The deteriorating trends in the revenue deficit under SAD rule is also reflected in the fiscal deficits. While the fiscal deficit almost doubled from Rs 2,478 crore to Rs 4,958 crore during the term of the third Badal government in 1997-2002, the Congress government during 2002-07 pushed down the deficit from Rs 4,401 crore in 2002-03 to Rs 4,384 crore in 2006-07. And the fourth Badal government has been even more profligate, with the fiscal deficit doubling in just three years from Rs 4,604 crore in 2007-08 to Rs 9,660 crore in the budget estimates for 2009-10. All this has pushed up the total borrowing of the state to Rs 64,924 crore by early 2010, and the amount is expected to go up by another Rs 5,700 crore in the current fiscal year.
One reason for the growing deficits in Punjab is the poor resource mobilisation efforts. The tax-to-GDP ratio of the state is just 7 per cent, mainly because of the small industrial base. The share of the industrial sector in the state economy is just 13 per cent. Resource mobilisation efforts will only get a boost once the GST rollout allows the state to tap into the huge consumption spending in the state.

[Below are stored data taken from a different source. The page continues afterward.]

(** An id free at the hint is taken. *)
Lemma alloc_at_hint p s : pasid_inv s -> pasid_initialized s = true -> next_free_hint s = p ->
  p ∉ live s -> (kfd_allocate_pasid s).1 = (0, Some p).
Proof.
  intros Hs Hi Hh Hp. destruct (inv_zero s Hs Hi) as [He _]. pose proof (inv_hint s Hs) as Hr.
  pose proof (allocate_ok s Hs) as Ha. destruct (kfd_allocate_pasid s) as [[ret out] s'].
  assert (lazy_init s = s) as El by (unfold lazy_init; by rewrite He, Hi). rewrite El, Hh in Ha.
  destruct Ha as (_ & _ & Ha). destruct out as [q|].
  - destruct Ha as (-> & _ & _ & (k & -> & _ & Hk) & _). simpl. destruct k as [|k].
    + by rewrite cyc_0 by (subst p; done).
    + exfalso. apply Hp. rewrite <- (cyc_0 p) at 1 by (subst p; done). apply Hk. lia.
  - destruct Ha as (_ & _ & [?|Hfull]); [congruence|]. exfalso. apply Hp.
    apply full_live_inv; [done|]. by subst p.
Qed.

Lemma free_ok p s : is_u32 p -> pasid_inv s ->
  match kfd_free_pasid p s with
  | (ret, s') => pasid_inv s' /\ pasid_exited s' = pasid_exited s /\
      if decide (p ∈ live s) then
        ret = 0 /\ live s' = live s ∖ {[p]} /\ next_free_hint s' = Z.min p (next_free_hint s) /\
        pasid_initialized s' = true
      else ret = - EINVAL /\ s' = s
  end.
Proof.
  intros Hu Hinv. pose proof Hinv as [Hb Hz Hh Hc]. unfold kfd_free_pasid.
  destruct (decide (p ∈ live s)) as [(Hi & Hp & Ht)%elem_of_live|Hn].
  - replace (p =? 0) with false by lia. replace (MAX_PASID <? p) with false by lia. rewrite Hi, Ht. simpl.
    set (s1 := field_upd Z.pred _).
    set (s' := if p <? next_free_hint s1 then s1 <| next_free_hint := p |> else s1).
    change (pasid_inv s' /\ pasid_exited s' = pasid_exited s /\ 0 = 0 /\ live s' = live s ∖ {[p]} /\
      next_free_hint s' = Z.min p (next_free_hint s) /\ pasid_initialized s' = true).
    assert (pasid_initialized s' = true) as Hi' by (unfold s', s1; by destruct (p <? _)).
    assert (pasid_bitmap s' = clear_bit p (pasid_bitmap s)) as Hb' by (unfold s', s1; by destruct (p <? _)).
    assert (pasid_exited s' = pasid_exited s) as He' by (unfold s', s1; by destruct (p <? _)).
    assert (pasid_count s' = pasid_count s - 1) as Hc' by (unfold s', s1; by destruct (p <? _)).
    assert (next_free_hint s' = Z.min p (next_free_hint s)) as Hh'.
    { unfold s'. change (next_free_hint s1) with (next_free_hint s).
      destruct (Z.ltb_spec p (next_free_hint s)).
      - change (p = Z.min p (next_free_hint s)). lia.
      - change (next_free_hint s = Z.min p (next_free_hint s)). lia. }
    assert (live s' = live s ∖ {[p]}) as Hl' by (by eapply live_clear).
    destruct (Hz Hi) as [He Hz0].
    split; [split|split; [exact He'|by auto]].
    + rewrite Hb'. by apply bits_ok_clear.
    + intros _. rewrite He'. split; [done|]. rewrite Hb', test_clear_bit; [|done|unfold is_bit, BITMAP_BITS, MAX_PASID in *; lia..].
      rewrite Hz0. by destruct (Z.eqb_spec 0 p); [lia|].
    + rewrite Hh'. unfold MAX_PASID in *. lia.
    + rewrite Hc', Hl', Hc. assert (p ∈ live s) as Hin by (apply elem_of_live; auto).
      rewrite size_difference, size_singleton by set_solver.
      assert (size (live s) <> 0%nat) by (intros E%size_empty_inv; set_solver). lia.
  - destruct ((p =? 0) || (MAX_PASID <? p)) eqn:Er; [auto|].
    destruct (pasid_initialized s) eqn:Ei; simpl; [|auto].
    destruct (test_bit p (pasid_bitmap s)) eqn:Et; simpl; [|auto].
    exfalso. apply Hn, elem_of_live. apply orb_false_iff in Er as [?%Z.eqb_neq ?%Z.ltb_ge].
    repeat split; auto; lia.
Qed.
Lemma held_refl vm s : roles (props s) = no_roles -> held vm s s.
Proof.
  intros Hz. split; rewrite ?Hz; try done.
  - intros p. change (sum_over _ no_roles) with 0. lia.
  - intros c. change (sum_over _ no_roles) with 0. lia.
  - intros b Hb Hb0. unfold no_roles in Hb. by apply elem_of_replicate in Hb as [-> _].
Qed.
(** The reservation calls change nothing that is accounted. *)
Lemma held_world vm s0 s w : same_tables (world s) w -> (forall c, bo_refs w c = bo_refs (world s) c) ->
  held vm s0 s -> held vm s0 (s <| world := w |>).
Proof.
  intros Ht Hr [H1 H2 H3 H4 H5 H6].
  refine (Build_held vm s0 (s <| world := w |>) (same_tables_trans _ _ _ H1 Ht) H2 H3 _ H5 H6).
  intros c. change (bo_refs w c = bo_refs (world s0) c + sum_over (bo_share c) (roles (props s))). by rewrite Hr.
Qed.

(** Unreferencing the [bo_va]s of the roles and then the objects undoes
    everything held. *)
Lemma held_undo topo pdd vm s0 s s1 :
  roles (props s0) = no_roles -> (forall p, 0 <= refcount p s0) -> held vm s0 s ->
  bo_vas s1 = bo_vas (unref_list vm (roles (props s)) s) -> props s1 = props s ->
  same_tables (world s) (world s1) -> (forall c, bo_refs (world s1) c = bo_refs (world s) c) ->
  restored s0 (kfd_queue_release_buffers topo pdd s1).2.
Proof.
  intros Hz Hpos [[Htl Htf] Hb Hc Hr Hp Hf] Hv1 Hp1 Ht1 Hr1.
  destruct (unref_list_count vm (roles (props s)) (fun p => refcount p s0) s Hpos) as (_ & _ & Hu).
  { intros p. rewrite Hc. f_equal. clear -Htf. induction (roles (props s)) as [|b l IH]; simpl; [done|].
    f_equal; [|done]. unfold va_share. by rewrite Htf. }
  { intros b Hb' Hb0. rewrite Htf. by apply Hf. }
  destruct (release_buffers_ok topo pdd s1) as (T & V & P & C). set (s' := (kfd_queue_release_buffers topo pdd s1).2) in *.
  split.
  - eapply same_tables_trans; [|exact T]. eapply same_tables_trans; [|exact Ht1]. by split.
  - intros p. destruct (Hu p) as [Hbase Hcount]. unfold refcount, bo_va_at in *. rewrite V, Hv1.
    rewrite Hb in Hbase. destruct (default _ (_ !! p)), (default _ (bo_vas s0 !! p)); simpl in *; by f_equal.
  - intros c. specialize (C c). rewrite Hp1, Hr1, Hr in C. lia.
  - rewrite P, Hp1, Hp, <- Hz. by destruct (props s0).
Qed.

(** A freshly initialised queue over a consistent address space. *)
Record queue_ready (vm : Z) s : Prop := {
  qr_roles : roles (props s) = no_roles;
  qr_count p : 0 <= refcount p s;
  qr_vm : vm_consistent vm s
}.
Lemma ready_world vm s w : same_tables (world s) w -> queue_ready vm s -> queue_ready vm (s <| world := w |>).
Proof.
  intros [Htl Htf] [H1 H2 H3]. split; [exact H1|exact H2|]. intros a m Hm.
  change (amdgpu_vm_bo_lookup_mapping vm a w = Some m) in Hm. rewrite Htl in Hm.
  destruct (H3 a m Hm) as (? & ? & Hf). split; [done|]. split; [done|].
  change (amdgpu_vm_bo_find vm (base_bo (bo_va_at (bo_va m) s)) w = bo_va m). by rewrite Htf.
Qed.
Lemma buffers_ok_world topo node vm p (w w' : W) : same_tables w w' ->
  queue_buffers_ok topo node vm p w' = queue_buffers_ok topo node vm p w.
Proof.
  intros [Htl _]. unfold queue_buffers_ok, buffer_ok.
  by rewrite !Htl.
Qed.
Lemma restored_trans s1 s2 s3 : restored s1 s2 -> restored s2 s3 -> restored s1 s3.
Proof.
  intros [T1 V1 R1 P1] [T2 V2 R2 P2]. split; [by eapply same_tables_trans|..].
  - intros p. by rewrite V2.
  - intros c. by rewrite R2.
  - by rewrite P2.
Qed.
Lemma reserved_restored s b : restored s (s <| world := (amdgpu_bo_reserve b (world s)).2 |>).
Proof. split; [apply reserve_tables|done|apply reserve_refs|done]. Qed.
Lemma held_restored vm s0 s1 s : restored s0 s1 -> held vm s1 s -> held vm s0 s.
Proof.
  intros [[Tl Tf] V R P] [H1 H2 H3 H4 H5 H6]. split.
  - eapply same_tables_trans; [|exact H1]. by split.
  - intros p. by rewrite H2, V.
  - intros p. rewrite H3. unfold refcount. rewrite V. f_equal.
    clear -Tf. induction (roles (props s)) as [|b l IH]; simpl; [done|]. f_equal; [|done].
    unfold va_share. by rewrite Tf.
  - intros c. by rewrite H4, R.
  - by rewrite H5, P.
  - intros b Hb Hb0. rewrite <- Tf. by apply H6.
Qed.

Lemma unref_bo_vas_ok topo pdd s0 s : let vm := drm_priv_to_vm (drm_priv pdd) in
  truthy (amdgpu_bo_reserve (vm_root_bo vm) (world s)).1 = false -> queue_ready vm s0 -> held vm s0 s ->
  (kfd_queue_unref_bo_vas pdd s).1 = 0 /\
  restored s0 (kfd_queue_release_buffers topo pdd (kfd_queue_unref_bo_vas pdd s).2).2.
Proof.
  intros vm Hres Hready Hheld. unfold kfd_queue_unref_bo_vas. fold vm.
  pose proof (reserve_tables (vm_root_bo vm) (world s)) as Ht.
  pose proof (reserve_refs (vm_root_bo vm) (world s)) as Hrf.
  rewrite (surjective_pairing (amdgpu_bo_reserve _ _)), Hres. simpl. split; [done|].
  set (w := (amdgpu_bo_reserve (vm_root_bo vm) (world s)).2) in *.
  assert (held vm s0 (s <| world := w |>)) as Hheld' by by apply held_world.
  rewrite unref_locked_list. set (s1 := s <| world := w |>) in *.
  destruct (unref_list_frame vm (roles (props s1)) s1) as [Ew Ep].
  set (t := unref_list vm (roles (props s1)) s1) in *.
  eapply held_undo; [apply Hready|apply Hready|exact Hheld'|reflexivity|exact Ep| |].
  - change (same_tables (world s1) (amdgpu_bo_unreserve (vm_root_bo vm) (world t))). rewrite Ew. apply unreserve_tables.
  - intros c. change (bo_refs (amdgpu_bo_unreserve (vm_root_bo vm) (world t)) c = bo_refs (world s1) c).
    by rewrite unreserve_refs, Ew.
Qed.
Definition page_of (pid : Z) (e : option (Z * list Z)) : bool :=
  match e with Some (p, _) => p =? pid | None => false end.
Definition free_entry (e : option (Z * list Z)) : bool := match e with None => true | _ => false end.
Fixpoint first_index {A} (p : A -> bool) (l : list A) : option nat :=
  match l with
  | [] => None
  | x :: l' => if p x then Some O else S <$> first_index p l'
  end.
Definition sim_event_page_find_lockless (pid : Z) (s : sim_events) : option nat :=
  first_index (page_of pid) (sim_event_pages s).

(** [alloc_ok] is the answer of [aligned_alloc]. *)
Definition sim_event_page_alloc (alloc_ok : bool) (pid : Z) (s : sim_events) : Z * sim_events :=
  if pid =? 0 then (- EINVAL, s)
  else match sim_event_page_find_lockless pid s with
  | Some _ => (- EEXIST, s)
  | None =>
      if negb alloc_ok then (- ENOMEM, s)
      else match first_index free_entry (sim_event_pages s) with
      | Some i => (0, s <| sim_event_pages ::=
                            <[i := Some (pid, replicate (Z.to_nat SIM_EVENT_PAGE_SLOTS) 0)]> |>
                        <| sim_event_page_count ::= Z.succ |>)
      | None => (- ENOMEM, s)
      end
  end.
Definition sim_event_page_free (pid : Z) (s : sim_events) : Z * sim_events :=
  match sim_event_page_find_lockless pid s with
  | Some i => (0, s <| sim_event_pages ::= <[i := None]> |> <| sim_event_page_count ::= Z.pred |>)
  | None => (- ENOENT, s)
  end.
(** The page's slots; null when the pid has none. *)
Definition sim_event_page_get (pid : Z) (s : sim_events) : option (list Z) :=
  i ← sim_event_page_find_lockless pid s;
  e ← sim_event_pages s !! i;
  snd <$> e.

Definition sim_signal_event (pasid event_id events : Z) (s : sim_events) : Z * sim_events :=
  if 0xFFFF <? pasid then (- EINVAL, s)
  else if SIM_EVENT_SLOTS <? event_id then (- EINVAL, s)
  else if events =? 0 then (- EINVAL, s)
  else
    let s := s <| sim_signal_count ::= fun n => s32 (n + 1) |> in
    (0, if pasid =? 0 then s
        else match sim_event_page_find_lockless pasid s with
        | None => s
        | Some i =>
            let slot_idx := event_id / 64 in
            let bit_off := event_id mod 64 in
            if slot_idx <? SIM_EVENT_PAGE_SLOTS then
              s <| sim_event_pages ::= alter (fmap (fun '(p, slots) =>
                (p, alter (fun w => Z.lor w (u64 (Z.shiftl events bit_off))) (Z.to_nat slot_idx) slots))) i |>
            else s
        end).

(** ** The event subsystem ([kfd_events.c]) *)
Record event := mk_event { ev_pasid : Z; ev_id : Z; ev_mask : Z }.
Record kfd_events := mk_kfd_events { events_wq : option (kernel_workqueue event); sim_ : sim_events }.
#[export] Instance eta_kfd_events : Eta kfd_events := fun s => mk_kfd_events (events_wq s) (sim_ s).

(** What the worker does with a task. *)
Definition run_event (t : event) (s : sim_events) : sim_events :=
  (sim_signal_event (ev_pasid t) (ev_id t) (ev_mask t) s).2.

However, apart from the sins of omission there are also the sins of commission, which place a large burden on the state. The biggest outgo is on the electricity subsidies in agriculture, where the expenditure has gone up from Rs 2,602 crore in 2008-09 to Rs 3,144 crore in 2009-10, which accounts for almost half the revenue deficit of the state. The reason for such a large electricity subsidy bill is the zero tariff for electricity used for agriculture which accounts for close to a third of the total electricity consumption in the state. The agriculture tariff charged in Punjab stands out in stark contrast to the Rs 3.68 per unit charged as agriculture tariff by the neighbouring state of Himachal Pradesh.
The direct consequence of the growing deficit is the bloated debt burden of Punjab which is now far beyond the 30.8 per cent target fixed by the Twelfth Finance Commission. Most recent numbers show that the debt GSDP ratio of the state was 40 per cent in 2008-09, which far exceeds the all-state average of 26.2 per cent and more than double of that of neighbouring Haryana.
A further increase in debt levels would only further squeeze the resources now available for development programmes and widen the growing gap between Punjab and other states. Most recent numbers show the state’s growth rate has hovered around 7per cent, far below that of the leading states, which grow in double digits. So a reallocation of state resources by cutting down unproductive expenditures should now be the first step.
But despite spending far beyond its means, the state has fallen short of meeting the annual plan targets. By the chief minister’s own admission, the actual expenditure of the plan outlay by the state fell from 98 per cent in 2007-08 to just 58 per cent in 2009-10, mainly due to the large outgo on the implementation of the Pay Commission recommendations and the slowdown in the economy which impacted revenues from the real estate sector and the vat collections.